Personal information
- Born: April 21, 1968
- Nationality: Filipino

Career information
- College: Ateneo
- Coaching career: 1998–present

Career history

Playing
- 1989–1990: Crispa 400

Coaching
- 1998–present: Ateneo (assistant)
- 2012–2014: Talk 'N Text Tropang Texters (assistant)
- 2014–present: Meralco Bolts (assistant)

Career highlights
- As assistant coach: 2× PBA champion (2012–13 Philippine, 2024 Philippine); PBA Baby Dalupan Coach of the Year (2024); PBA D-League champion (2019 Aspirants' Cup); 2022 World University Basketball Series (WUBS) champion; AsiaBasket champion (2023 Las Piñas); 10× UAAP champion (2002, 2008–2012, 2017–2019, 2022); 2× Filoil Flying V Cup champion (2011, 2018); 5× PCCL champion (2007, 2009, 2010, 2018, 2019); As player: 2× UAAP champion (1987, 1988);

= Gene Afable =

Filipino basketball coach

Gene Louis Afable (born April 21, 1968) is a Filipino basketball coach who currently serves as an assistant coach for the Meralco Bolts.

== Playing career ==
Afable played for the Ateneo Blue Eagles with Olsen Racela, Jun Reyes, Eric Reyes, Jojo Lastimosa, and Jet Nieto (father of Matt and Mike Nieto).
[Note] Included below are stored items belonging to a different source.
(* ===== verification/NetProtobufCodecT.v ===== *)
(** src/muduo/net/protobuf/ProtobufCodecLite.h, the class template
    ProtobufCodecLiteT, and [down_pointer_cast] of src/muduo/net/Callbacks.h: the
    codec for one message type.

    A protobuf message is its dynamic type and its content; how a type's content
    is serialised and parsed is a parameter.  The codec makes messages from its
    prototype, so that the cast in [onRpcMessage] always succeeds: the file proves
    that, and that the typed codec carries contents through unchanged. *)

From S2P Require Import Prelude BaseTimestamp Endian BaseStringPiece NetBuffer NetChannel NetTcpConnection NetProtobufCodec.

Module ProtobufCodecLiteT.
Import ProtobufCodecLite.

Section CodecT.
Context `{HO : HostOrder}.
(** Message types and contents. *)
Context {Ty C : Type} `{EqDecision Ty} (SerializeToArray : Ty -> C -> bytes) (ParseFromArray : Ty -> bytes -> option C)
  (adler32 : bytes -> Z).
(** The template's arguments, and the optional raw callback. *)
Context (MSG : Ty) (TAG : bytes) (rawCb_ : option (bytes -> bool)).

Definition Message : Type := Ty * C.

(** [prototype_->New()] and then [ParseFromArray]; the prototype is
    [MSG::default_instance()]. *)
Definition parse_new (data : bytes) : option Message := pair MSG <$> ParseFromArray MSG data.
Definition serialize (message : Message) : bytes := SerializeToArray message.1 message.2.

(** [down_pointer_cast<MSG>]: the dynamic_cast of the debug build is asserted. *)
Definition down_pointer_cast (f : Message) : outcome C :=
  massert (bool_decide (f.1 = MSG)) "f == NULL || dynamic_cast<To*>(get_pointer(f)) != NULL";; Ok f.2.

Definition tag : bytes := TAG.
(** The argument [messageCallback_] is called with. *)
Definition onRpcMessage (message : Message) : outcome C := down_pointer_cast message.
Definition deliver_typed (e : effect Message) : outcome (effect C) :=
  match e with Delivered m => c ← onRpcMessage m; Ok (Delivered c) | Failed e => Ok (Failed e) end.
Definition onMessage (fuel : nat) (buf : Buffer.t) : outcome (option (list (effect C) * Buffer.t)) :=
  r ← ProtobufCodecLite.onMessage parse_new adler32 TAG rawCb_ fuel buf;
  match r with
  | None => Ok None
  | Some (es, buf) => es ← foldM (fun acc e => e ← deliver_typed e; Ok (acc ++ [e])) [] es; Ok (Some (es, buf))
  end.
Definition send (wr : bytes -> TcpConnection.write_result) (message : C) (conn : TcpConnection.t) : outcome TcpConnection.t :=
  ProtobufCodecLite.send serialize adler32 TAG wr (MSG, message) conn.
Definition fillEmptyBuffer (message : C) (buf : Buffer.t) : outcome Buffer.t :=
  ProtobufCodecLite.fillEmptyBuffer serialize adler32 TAG (MSG, message) buf.

(** What the codec of the type alone does: the same format on contents. *)
#[local] Abbreviation decode_typed := (decode (ParseFromArray MSG) adler32 TAG rawCb_).

Definition typed (e : effect C) : effect Message :=
  match e with Delivered c => Delivered (MSG, c) | Failed e => Failed e end.

Lemma check_body_typed body : check_body parse_new adler32 TAG body =
  match check_body (ParseFromArray MSG) adler32 TAG body with inl e => inl e | inr c => inr (MSG, c) end.
Proof.
  unfold check_body, parse_new. destruct (negb (_ =? _)); [done|]. destruct (negb _); [done|].
  by destruct (ParseFromArray MSG _).
Qed.

Lemma first_frame_typed c : first_frame parse_new adler32 TAG rawCb_ c =
  match first_frame (ParseFromArray MSG) adler32 TAG rawCb_ c with
  | Wait => Wait | Reject e => Reject e | Consume m n => Consume (pair MSG <$> m) n
  end.
Proof.
  unfold first_frame. destruct (_ <? _); [done|]. destruct (_ || _); [done|]. destruct (_ <? _); [done|].
  destruct (match rawCb_ with Some _ => _ | None => _ end); [done|]. rewrite check_body_typed.
  by destruct (check_body (ParseFromArray MSG) _ _ _).
Qed.

Lemma decode_loop_typed fuel c : decode_loop parse_new adler32 TAG rawCb_ fuel c =
  match decode_loop (ParseFromArray MSG) adler32 TAG rawCb_ fuel c with
  | Some (es, rest) => Some (typed <$> es, rest)
  | None => None
  end.
Proof.
  revert c. induction fuel as [|fuel IH]; intros c; cbn [decode_loop]; [done|]. rewrite first_frame_typed.
  destruct (first_frame (ParseFromArray MSG) _ _ _ c) as [|e|m n]; [done|done|]. rewrite IH.
  destruct (decode_loop (ParseFromArray MSG) _ _ _ fuel _) as [[es rest]|]; [|done]. cbn. by destruct m.
Qed.

Lemma deliver_all es acc :
  foldM (fun acc e => e ← deliver_typed e; Ok (acc ++ [e])) acc (typed <$> es) = Ok (acc ++ es).
Proof.
  revert acc. induction es as [|e es IH]; intros acc; [by rewrite app_nil_r|]. cbn [fmap list_fmap foldM].
  assert (deliver_typed (typed e) = Ok e) as ->.
  { destruct e as [c|e]; [|done]. cbn. unfold onRpcMessage, down_pointer_cast. cbn. by rewrite bool_decide_eq_true_2. }
  cbn [mbind outcome_bind]. rewrite IH. by rewrite <-app_assoc.
Qed.

(** The cast never fails: on any input the typed codec makes the callbacks
    of the codec on contents, and leaves the same bytes. *)
Theorem typed_codec_never_miscasts buf fuel :
  tag_fits TAG -> Buffer.wf buf -> Forall is_byte (Buffer.buffer_ buf) -> (length (Buffer.content buf) < fuel)%nat ->
  exists es buf', onMessage fuel buf = Ok (Some (es, buf')) /\ Buffer.wf buf' /\
    decode_typed (Buffer.content buf) = Some (es, Buffer.content buf').
Proof.
  intros Htag Hwf Hby Hf. unfold onMessage.
  pose proof (onMessage_ok parse_new adler32 TAG rawCb_ fuel buf Htag Hwf Hby) as Hok. rewrite decode_loop_typed in Hok.
  destruct (decode_loop_fuel (ParseFromArray MSG) adler32 TAG rawCb_ fuel (S (length (Buffer.content buf))) (Buffer.content buf))
    as (E & Hne); [done|lia|]. unfold decode. rewrite <-E.
  destruct (decode_loop (ParseFromArray MSG) _ _ _ fuel _) as [[es rest]|]; [|done]. cbn [mbind option_bind] in Hok.
  destruct Hok as (buf' & -> & Hwf' & <- & _). cbn [mbind outcome_bind]. rewrite deliver_all. cbn [mbind outcome_bind app].
  by exists es, buf'.
Qed.

(** What the typed codec writes, it reads: contents go through in order. *)
Theorem typed_codec_round_trip cs buf fuel :
  tag_fits TAG -> Forall (message_ok (SerializeToArray MSG) (ParseFromArray MSG) adler32 TAG rawCb_) cs ->
  Buffer.wf buf -> Forall is_byte (Buffer.buffer_ buf) -> (length (Buffer.content buf) < fuel)%nat ->
  Buffer.content buf = concat (frame (SerializeToArray MSG) adler32 TAG <$> cs) ->
  (forall c b, c ∈ cs -> fresh_buffer b -> exists b', fillEmptyBuffer c b = Ok b' /\
     Buffer.content b' = frame (SerializeToArray MSG) adler32 TAG c) /\
  exists buf', onMessage fuel buf = Ok (Some (Delivered <$> cs, buf')) /\ Buffer.content buf' = [].
Proof.
  intros Htag Hcs Hwf Hby Hf Hc. split.
  - intros c b Hin Hb. apply (proj1 (Forall_forall _ _) Hcs) in Hin as (_ & Hlen & _).
    destruct (fillEmptyBuffer_ok serialize adler32 TAG (MSG, c) b Hb Hlen) as (b' & E & _ & Hb'). by exists b'.
  - unfold onMessage. pose proof (onMessage_ok parse_new adler32 TAG rawCb_ fuel buf Htag Hwf Hby) as Hok.
    rewrite decode_loop_typed in Hok.
    destruct (decode_loop_fuel (ParseFromArray MSG) adler32 TAG rawCb_ fuel (S (length (Buffer.content buf))) (Buffer.content buf))
      as (E & _); [done|lia|]. rewrite E in Hok.
    change (decode_loop (ParseFromArray MSG) adler32 TAG rawCb_ (S (length (Buffer.content buf))) (Buffer.content buf))
      with (decode_typed (Buffer.content buf)) in Hok. rewrite Hc in Hok. rewrite <-(app_nil_r (concat _)) in Hok.
    rewrite (decode_frames (SerializeToArray MSG)) in Hok; [|done|apply first_frame_nil]. cbn [mbind option_bind] in Hok.
    destruct Hok as (buf' & -> & _ & Hr & _). cbn [mbind outcome_bind]. rewrite deliver_all. by exists buf'.
Qed.

End CodecT.
End ProtobufCodecLiteT.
Afable won 2 UAAP championship with Eric Reyes, Jun Reyes, Racela and Nieto, defeating UE in 1987 and Dindo Pumaren-led La Salle in 1988. He also played for Crispa 400.

== Coaching career ==
Afable joined the coaching staff of Ateneo Blue Eagles and served for different coaches and win championships, and still currently serving.

When Norman Black was later hired by the Talk 'N Text Tropang Texters, he also joined with Sandy Arespacochaga. When Black's reassigned to Meralco, he also joined, and stayed even Black was demoted to consultant.